Staying at Home: Tips for Your bathroom

​​​​Bathroom Safety for Older Adults

The bathroom is a common place where people may get hurt. Wet, slippery surfaces and hot water can cause injuries. By taking a few simple steps, you can get rid of some hazards in your bathroom.

Water Temperature

Age, some medications, or health conditions like diabetes can make your skin less sensitive to temperature. You can burn yourself before you realize the water is too hot.

You can protect yourself from burns:

  • always turn the cold water on first and turn the cold water off last
  • use a thermometer to check the water temperature before you get in the tub or shower. A safe water range is between 38 °C to 43 °C (100 °F to 109 °F).
  • use a grab bar for balance. Do NOT hold onto the hot water tap, because you might turn the water on if you slip.
  • if you live in your own house, keep your water heater temperature below 49°C (120 °F)

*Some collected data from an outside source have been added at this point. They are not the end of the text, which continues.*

(** C6 (what the code does): discovery visits the listing in order.  An entry
    that is not a directory or whose name does not start with [rep_] is
    passed over; for the others the manifest
    [replications/<name>/animation_manifest_<name>.json] is fetched.  A
    manifest that cannot be read, is not JSON or is a falsy value is skipped
    and the scan goes on.  A manifest that parses to a value without
    [metadata] makes the iteration throw: the promise rejects with the
    TypeError, the manifests read before stay registered and no later entry
    is considered.  Only when no manifest lacks its metadata are all the
    replication directories read.  A directory that cannot be listed leaves
    the object as it was and the promise fulfils. *)
Theorem C6_discovery_stops_at_manifest_without_metadata :
  forall (reader : FileReader.t)
         (JSON_parse : forall T : DocType, string -> option (docOf T))
         (w : World),
    let w' := run (initializeOrDiscoverReplications reader JSON_parse) w in
    match FileReader.listDirectoryContents reader "replications" with
    | None =>
        initializeOrDiscoverReplications reader JSON_parse w
        = (Fulfilled tt, logged (ListDirectory "replications") w)
    | Some items =>
        result (initializeOrDiscoverReplications reader JSON_parse) w
        = (if existsb (lacksMetadata reader JSON_parse) items
           then Rejected TypeError else Fulfilled tt)
        /\ fetchesOf TManifest (calls w')
           = fetchesOf TManifest (calls w)
             ++ map (fun item => manifestPathOf (FileListItem.name item))
                    (filter isReplicationDirectory (visited reader JSON_parse items))
        /\ availableReplications (object w')
           = registerAll (discoveredManifests reader JSON_parse items)
                         (availableReplications (object w))
        /\ (forall id,
              In id (map_keys (availableReplications (object w'))) <->
              In id (map_keys (availableReplications (object w)))
              \/ exists item manifest,
                   In item (visited reader JSON_parse items)
                   /\ isReplicationDirectory item = true
                   /\ document reader JSON_parse TManifest
                        (manifestPathOf (FileListItem.name item))
                      = Some (Manifest manifest)
                   /\ ReplicationManifestMetadata.replication
                        (ReplicationManifestData.metadata manifest) = id)
        /\ (exists unvisited,
              items = visited reader JSON_parse items ++ unvisited
              /\ (existsb (lacksMetadata reader JSON_parse) items = false ->
                  unvisited = [])
              /\ forall before item after,
                   items = before ++ item :: after ->
                   existsb (lacksMetadata reader JSON_parse) before = false ->
                   lacksMetadata reader JSON_parse item = true ->
                   unvisited = after)
    end
    /\ (forall item w0,
          isReplicationDirectory item = false ->
          discoverItem reader JSON_parse item w0 = (Fulfilled tt, w0))
    /\ (forall item w0,
          isReplicationDirectory item = true ->
          document reader JSON_parse TManifest
            (manifestPathOf (FileListItem.name item)) = None ->
          discoverItem reader JSON_parse item w0
          = (Fulfilled tt,
             logged (Fetch TManifest (manifestPathOf (FileListItem.name item))) w0))
    /\ (forall item w0,
          isReplicationDirectory item = true ->
          document reader JSON_parse TManifest
            (manifestPathOf (FileListItem.name item)) = Some WithoutMetadata ->
          discoverItem reader JSON_parse item w0
          = (Rejected TypeError,
             logged (Fetch TManifest (manifestPathOf (FileListItem.name item))) w0))
    /\ (forall item,
          isReplicationDirectory item = true <->
          FileListItem.isDirectory item = true
          /\ exists id, FileListItem.name item = ("rep_" ++ id)%string)
    /\ (forall name,
          manifestPathOf name
          = ("replications/" ++ name ++ "/animation_manifest_" ++ name ++ ".json")%string).
Proof.
  intros reader JSON_parse w w'; subst w'.
  split; [|split; [|split; [|split; [|split; [|reflexivity]]]]].
  - rewrite settled, discovery_spec; unfold result, initializeOrDiscoverReplications.
    unfold bind, emit.
    destruct (FileReader.listDirectoryContents reader "replications") as [items|];
      [|reflexivity].
    fold (result (forEachUntilThrow items (discoverItem reader JSON_parse))
                 {| object := object w;
                    calls := calls w ++ [ListDirectory "replications"] |}).
    change (fst (forEachUntilThrow items (discoverItem reader JSON_parse)
                   {| object := object w;
                      calls := calls w ++ [ListDirectory "replications"] |}))
      with (result (forEachUntilThrow items (discoverItem reader JSON_parse))
                   (logged (ListDirectory "replications") w)).
    destruct (discovery_loop_registry reader JSON_parse items
                (logged (ListDirectory "replications") w)) as [Hr Hm].
    split; [apply discovery_loop_result|].
    split; [rewrite Hm; unfold logged; cbn [calls]; rewrite fetchesOf_app; simpl;
            rewrite app_nil_r; reflexivity|].
    split; [exact Hr|].
    split.
    + intros id; rewrite Hr, registerAll_keys; cbn [object logged].
      split; (intros [Hin | Hex]; [left; exact Hin | right]).
      * destruct Hex as (manifest & Hin & Hid).
        apply discoveredManifests_In in Hin; destruct Hin as (item & Hi & Hq & Hd).
        exists item, manifest; auto.
      * destruct Hex as (item & manifest & Hi & Hq & Hd & Hid).
        exists manifest; split; [|exact Hid].
        apply discoveredManifests_In; exists item; auto.
    + destruct (visited_prefix reader JSON_parse items) as [unvisited Hsplit].
      exists unvisited; split; [exact Hsplit|split].
      * intros Hnone; rewrite (visited_all _ _ _ Hnone) in Hsplit.
        rewrite <- (app_nil_r items) in Hsplit at 1.
        apply app_inv_head in Hsplit; congruence.
      * intros before item after Heq Hbefore Hthrow.
        assert (Hv : visited reader JSON_parse items = before ++ [item]).
        { rewrite Heq; clear Heq Hsplit.
          induction before as [|b before IH]; simpl in *.
          - rewrite Hthrow; reflexivity.
          - destruct (lacksMetadata reader JSON_parse b); [discriminate|].
            simpl in Hbefore; rewrite (IH Hbefore); reflexivity. }
        rewrite Hv, Heq, <- app_assoc in Hsplit; simpl in Hsplit.
        apply app_inv_head in Hsplit; congruence.
  - intros item w0 Hq; rewrite settled, discoverItem_spec, discoverItem_result.
    unfold lacksMetadata; rewrite Hq; reflexivity.
  - intros item w0 Hq Hd; rewrite settled, discoverItem_spec, discoverItem_result.
    unfold lacksMetadata; rewrite Hq; cbv zeta; rewrite Hd; reflexivity.
  - intros item w0 Hq Hd; rewrite settled, discoverItem_spec, discoverItem_result.
    unfold lacksMetadata; rewrite Hq; cbv zeta; rewrite Hd; reflexivity.
  - intros item; unfold isReplicationDirectory.
    rewrite andb_true_iff, startsWith_iff; reflexivity.
Qed.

Preventing Slips, Trips, and Falls

Balance problems, water, and soapy surfaces can make it easy to slip and fall in the bathroom.

To prevent slips and falls:

  • use grab bars in your bath or shower to help you get in and out. You can replace towel racks with grab bars and still hang your towels on them.
  • use a bath or shower mat made for inside the tub, or put in non-slip treads. Replace them if they do not stick.
  • use a bath or shower seat if your legs are weak, your balance is poor, you have dizziness, or you get tired quickly
  • make sure the floor is dry outside the tub or shower. If you use a rug, make sure it has a non-skid bottom. Rubberized backings do wear out, so replace the rug if it slips. It usually needs replacing once a year.
  • put a light sensitive nightlight in the bathroom
  • ensure good lighting to get to the bathroom at night
  • keep toiletries in reach to avoid stretching or bending down. You can avoid losing your balance when you reach.
  • use a raised seat on your toilet or grab bars beside the toilet. This will help you get up and down more easily.
  • bring a phone into the bathroom or use a medical alert system. You will be able to get help quickly if you fall while showering or bathing.

Bars, bath seats and raised toilet seats are available to purchase or borrow. An occupational therapist can help you access these and other items. To find an occupational therapist go here. To learn about the Alberta Aids to Daily Living Program (AADL) that may provide some financial help for these and other supplies, go here, or call toll free: 310-0000, then 780-427-0731.

Medications

  • Store medications including prescriptions, over the counter medications, vitamins, and herbal remedies in their original packages.
  • When taking your medication, double check the label. Make sure you are taking the right amount of the right medication at the right time.
  • Do not use the spoons in your kitchen drawer to measure. Use the dose cup that came with the medication or get an oral syringe from the pharmacist.
  • Keep all medications out of the reach of children.
  • Keep children away from tobacco products and e-cigarette cartridges.

Chemicals

Many items in our homes can be dangerous to children and adults. We often keep them in places where children and pets can reach them. Here are some tips to stop someone from being poisoned.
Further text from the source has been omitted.